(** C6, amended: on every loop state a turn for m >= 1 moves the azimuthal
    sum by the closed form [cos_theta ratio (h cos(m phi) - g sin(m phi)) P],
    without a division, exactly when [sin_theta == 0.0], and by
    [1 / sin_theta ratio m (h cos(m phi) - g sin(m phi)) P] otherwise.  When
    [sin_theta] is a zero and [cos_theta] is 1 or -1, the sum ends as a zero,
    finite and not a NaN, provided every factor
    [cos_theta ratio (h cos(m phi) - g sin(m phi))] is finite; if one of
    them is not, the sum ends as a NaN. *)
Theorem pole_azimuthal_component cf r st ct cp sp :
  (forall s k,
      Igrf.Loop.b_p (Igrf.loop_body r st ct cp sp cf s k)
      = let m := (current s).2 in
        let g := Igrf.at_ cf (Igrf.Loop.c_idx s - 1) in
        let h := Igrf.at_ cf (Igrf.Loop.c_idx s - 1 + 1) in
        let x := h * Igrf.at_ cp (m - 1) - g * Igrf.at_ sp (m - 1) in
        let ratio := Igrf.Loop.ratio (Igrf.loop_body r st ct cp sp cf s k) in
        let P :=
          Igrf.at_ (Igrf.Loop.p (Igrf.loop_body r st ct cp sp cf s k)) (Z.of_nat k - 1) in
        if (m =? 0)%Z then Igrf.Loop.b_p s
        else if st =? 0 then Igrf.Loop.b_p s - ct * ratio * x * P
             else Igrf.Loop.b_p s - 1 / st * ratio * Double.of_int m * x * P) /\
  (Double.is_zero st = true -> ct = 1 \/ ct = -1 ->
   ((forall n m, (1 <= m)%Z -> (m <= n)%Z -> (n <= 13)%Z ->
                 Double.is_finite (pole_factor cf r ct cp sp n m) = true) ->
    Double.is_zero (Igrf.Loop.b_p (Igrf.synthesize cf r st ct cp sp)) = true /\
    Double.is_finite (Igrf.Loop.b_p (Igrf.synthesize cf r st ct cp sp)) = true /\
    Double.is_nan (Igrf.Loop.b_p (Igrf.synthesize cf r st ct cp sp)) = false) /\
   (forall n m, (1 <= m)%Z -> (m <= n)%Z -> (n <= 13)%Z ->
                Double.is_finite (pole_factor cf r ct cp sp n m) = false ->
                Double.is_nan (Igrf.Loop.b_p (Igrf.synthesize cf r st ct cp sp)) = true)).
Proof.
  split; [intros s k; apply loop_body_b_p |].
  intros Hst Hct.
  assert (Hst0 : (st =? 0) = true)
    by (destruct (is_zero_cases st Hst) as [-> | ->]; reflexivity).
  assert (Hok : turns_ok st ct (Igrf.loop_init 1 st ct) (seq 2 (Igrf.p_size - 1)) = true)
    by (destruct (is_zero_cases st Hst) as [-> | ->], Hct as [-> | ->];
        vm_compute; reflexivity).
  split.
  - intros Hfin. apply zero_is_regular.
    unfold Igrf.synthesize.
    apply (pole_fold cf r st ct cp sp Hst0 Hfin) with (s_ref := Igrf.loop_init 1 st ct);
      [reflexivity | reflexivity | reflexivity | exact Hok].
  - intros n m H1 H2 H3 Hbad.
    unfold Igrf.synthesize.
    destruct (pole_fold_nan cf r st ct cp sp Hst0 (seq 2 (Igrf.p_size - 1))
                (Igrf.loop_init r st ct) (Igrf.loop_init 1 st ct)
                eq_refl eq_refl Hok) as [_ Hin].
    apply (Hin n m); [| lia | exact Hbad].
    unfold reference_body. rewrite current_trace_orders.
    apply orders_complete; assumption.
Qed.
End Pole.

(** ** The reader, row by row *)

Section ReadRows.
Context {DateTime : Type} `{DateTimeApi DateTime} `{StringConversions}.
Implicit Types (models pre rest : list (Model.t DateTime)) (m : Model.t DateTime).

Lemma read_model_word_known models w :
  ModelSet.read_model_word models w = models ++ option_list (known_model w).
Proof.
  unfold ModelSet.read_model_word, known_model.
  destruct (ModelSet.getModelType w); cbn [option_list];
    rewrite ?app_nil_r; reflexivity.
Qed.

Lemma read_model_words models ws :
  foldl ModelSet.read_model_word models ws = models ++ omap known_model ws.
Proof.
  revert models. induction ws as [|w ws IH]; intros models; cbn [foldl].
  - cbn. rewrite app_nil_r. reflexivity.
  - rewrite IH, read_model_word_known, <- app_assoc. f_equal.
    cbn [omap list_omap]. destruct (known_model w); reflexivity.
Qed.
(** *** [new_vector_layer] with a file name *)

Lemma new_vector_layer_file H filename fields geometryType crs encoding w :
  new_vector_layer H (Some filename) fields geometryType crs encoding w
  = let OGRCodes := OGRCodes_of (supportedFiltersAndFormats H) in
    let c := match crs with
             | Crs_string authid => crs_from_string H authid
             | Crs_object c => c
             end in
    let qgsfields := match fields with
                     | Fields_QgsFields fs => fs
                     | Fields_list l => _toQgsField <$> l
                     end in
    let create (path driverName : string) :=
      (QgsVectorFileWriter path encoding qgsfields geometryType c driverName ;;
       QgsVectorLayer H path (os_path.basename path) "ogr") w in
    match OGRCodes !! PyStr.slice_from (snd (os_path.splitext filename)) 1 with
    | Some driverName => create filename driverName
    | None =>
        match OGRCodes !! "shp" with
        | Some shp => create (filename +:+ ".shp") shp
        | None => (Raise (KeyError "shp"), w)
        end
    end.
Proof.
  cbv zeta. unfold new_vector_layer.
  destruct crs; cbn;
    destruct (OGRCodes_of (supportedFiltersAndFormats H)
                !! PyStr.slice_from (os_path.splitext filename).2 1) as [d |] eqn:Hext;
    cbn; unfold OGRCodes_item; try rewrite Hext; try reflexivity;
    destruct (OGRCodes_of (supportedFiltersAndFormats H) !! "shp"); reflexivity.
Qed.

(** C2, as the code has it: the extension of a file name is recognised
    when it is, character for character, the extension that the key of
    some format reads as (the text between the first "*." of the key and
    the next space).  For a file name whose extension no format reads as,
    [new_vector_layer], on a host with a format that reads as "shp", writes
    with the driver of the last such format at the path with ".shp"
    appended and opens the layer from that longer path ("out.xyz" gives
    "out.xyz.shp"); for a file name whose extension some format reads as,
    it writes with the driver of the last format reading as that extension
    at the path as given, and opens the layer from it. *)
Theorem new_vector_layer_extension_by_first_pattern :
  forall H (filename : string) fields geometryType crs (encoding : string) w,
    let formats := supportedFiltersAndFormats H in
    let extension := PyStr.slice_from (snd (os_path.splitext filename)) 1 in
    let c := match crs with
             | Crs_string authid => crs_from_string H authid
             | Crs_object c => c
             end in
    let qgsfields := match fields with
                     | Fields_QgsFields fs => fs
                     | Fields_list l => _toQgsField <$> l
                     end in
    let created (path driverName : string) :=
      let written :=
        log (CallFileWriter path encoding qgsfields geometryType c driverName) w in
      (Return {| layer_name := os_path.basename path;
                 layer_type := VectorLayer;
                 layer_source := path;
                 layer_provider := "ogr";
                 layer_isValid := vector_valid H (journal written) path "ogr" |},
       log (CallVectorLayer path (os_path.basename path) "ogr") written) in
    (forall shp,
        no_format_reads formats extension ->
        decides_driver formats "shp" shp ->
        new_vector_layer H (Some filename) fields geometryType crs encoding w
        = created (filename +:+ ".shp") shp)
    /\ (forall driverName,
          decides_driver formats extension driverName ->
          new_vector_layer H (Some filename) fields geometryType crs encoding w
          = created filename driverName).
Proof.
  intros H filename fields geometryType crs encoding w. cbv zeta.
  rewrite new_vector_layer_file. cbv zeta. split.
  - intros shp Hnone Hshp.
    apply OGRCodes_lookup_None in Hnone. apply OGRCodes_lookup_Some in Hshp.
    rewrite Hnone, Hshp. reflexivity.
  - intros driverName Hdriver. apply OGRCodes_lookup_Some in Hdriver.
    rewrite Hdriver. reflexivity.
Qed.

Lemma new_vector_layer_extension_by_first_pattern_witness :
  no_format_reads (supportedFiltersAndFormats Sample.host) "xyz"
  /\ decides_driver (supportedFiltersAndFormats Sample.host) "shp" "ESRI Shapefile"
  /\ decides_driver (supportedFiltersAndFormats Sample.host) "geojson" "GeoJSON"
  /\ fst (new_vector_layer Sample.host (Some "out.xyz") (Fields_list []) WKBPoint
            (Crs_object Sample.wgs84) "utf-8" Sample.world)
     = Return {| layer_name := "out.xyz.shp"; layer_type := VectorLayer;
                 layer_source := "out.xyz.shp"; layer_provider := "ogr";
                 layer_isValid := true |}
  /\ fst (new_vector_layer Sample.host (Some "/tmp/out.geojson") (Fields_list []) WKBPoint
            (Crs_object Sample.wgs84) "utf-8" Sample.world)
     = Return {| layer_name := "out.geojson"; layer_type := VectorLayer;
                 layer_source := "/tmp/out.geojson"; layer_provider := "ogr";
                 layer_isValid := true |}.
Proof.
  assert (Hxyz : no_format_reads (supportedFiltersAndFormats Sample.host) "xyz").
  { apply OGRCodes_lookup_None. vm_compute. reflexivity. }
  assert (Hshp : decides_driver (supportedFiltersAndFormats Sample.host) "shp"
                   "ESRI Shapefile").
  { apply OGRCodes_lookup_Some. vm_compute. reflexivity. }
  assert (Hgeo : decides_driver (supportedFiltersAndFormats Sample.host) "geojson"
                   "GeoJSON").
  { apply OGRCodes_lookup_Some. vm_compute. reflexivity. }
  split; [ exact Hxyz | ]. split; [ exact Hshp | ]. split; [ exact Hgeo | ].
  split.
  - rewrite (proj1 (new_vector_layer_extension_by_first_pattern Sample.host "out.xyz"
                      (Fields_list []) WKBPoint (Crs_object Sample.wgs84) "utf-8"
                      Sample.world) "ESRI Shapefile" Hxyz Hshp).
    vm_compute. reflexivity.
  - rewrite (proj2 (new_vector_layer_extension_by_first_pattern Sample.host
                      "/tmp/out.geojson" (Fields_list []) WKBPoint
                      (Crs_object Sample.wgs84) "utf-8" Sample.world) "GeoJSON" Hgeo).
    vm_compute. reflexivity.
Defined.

——————

● **Problem requirements**:
Check each line of the records for the string "Theorem" and copy those that have it.

● **Answer to the exercise**:
Theorem pole_azimuthal_component cf r st ct cp sp :
Theorem new_vector_layer_extension_by_first_pattern :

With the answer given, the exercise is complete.